Every entry, from first to last, must be written out exactly.

----------

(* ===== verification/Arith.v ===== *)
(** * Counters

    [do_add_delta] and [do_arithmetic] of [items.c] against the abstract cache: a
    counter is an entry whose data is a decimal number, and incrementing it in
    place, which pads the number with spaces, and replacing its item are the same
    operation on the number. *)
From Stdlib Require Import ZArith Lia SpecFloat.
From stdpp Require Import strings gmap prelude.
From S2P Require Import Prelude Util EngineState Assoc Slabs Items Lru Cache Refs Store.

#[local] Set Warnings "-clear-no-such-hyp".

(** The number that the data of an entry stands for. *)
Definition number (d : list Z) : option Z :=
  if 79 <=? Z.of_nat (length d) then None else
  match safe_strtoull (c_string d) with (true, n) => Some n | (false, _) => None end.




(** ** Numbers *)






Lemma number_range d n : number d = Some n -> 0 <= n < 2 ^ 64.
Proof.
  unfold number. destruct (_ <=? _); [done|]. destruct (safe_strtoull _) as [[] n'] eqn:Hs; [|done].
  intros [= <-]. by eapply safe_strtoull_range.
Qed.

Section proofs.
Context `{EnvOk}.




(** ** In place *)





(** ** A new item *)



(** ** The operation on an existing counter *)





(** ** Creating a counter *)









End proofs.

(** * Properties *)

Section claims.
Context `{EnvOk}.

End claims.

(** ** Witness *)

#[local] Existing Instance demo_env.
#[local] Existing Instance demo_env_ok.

----------

FINAL ANSWER ->
(* ===== verification/Arith.v ===== *)
(** * Counters

    [do_add_delta] and [do_arithmetic] of [items.c] against the abstract cache: a
    counter is an entry whose data is a decimal number, and incrementing it in
    place, which pads the number with spaces, and replacing its item are the same
    operation on the number. *)
From Stdlib Require Import ZArith Lia SpecFloat.
From stdpp Require Import strings gmap prelude.
From S2P Require Import Prelude Util EngineState Assoc Slabs Items Lru Cache Refs Store.

#[local] Set Warnings "-clear-no-such-hyp".

(** The number that the data of an entry stands for. *)
Definition number (d : list Z) : option Z :=
  if 79 <=? Z.of_nat (length d) then None else
  match safe_strtoull (c_string d) with (true, n) => Some n | (false, _) => None end.




(** ** Numbers *)






Lemma number_range d n : number d = Some n -> 0 <= n < 2 ^ 64.
Proof.
  unfold number. destruct (_ <=? _); [done|]. destruct (safe_strtoull _) as [[] n'] eqn:Hs; [|done].
  intros [= <-]. by eapply safe_strtoull_range.
Qed.

Section proofs.
Context `{EnvOk}.




(** ** In place *)





(** ** A new item *)



(** ** The operation on an existing counter *)





(** ** Creating a counter *)









End proofs.

(** * Properties *)

Section claims.
Context `{EnvOk}.

End claims.

(** ** Witness *)

#[local] Existing Instance demo_env.
#[local] Existing Instance demo_env_ok.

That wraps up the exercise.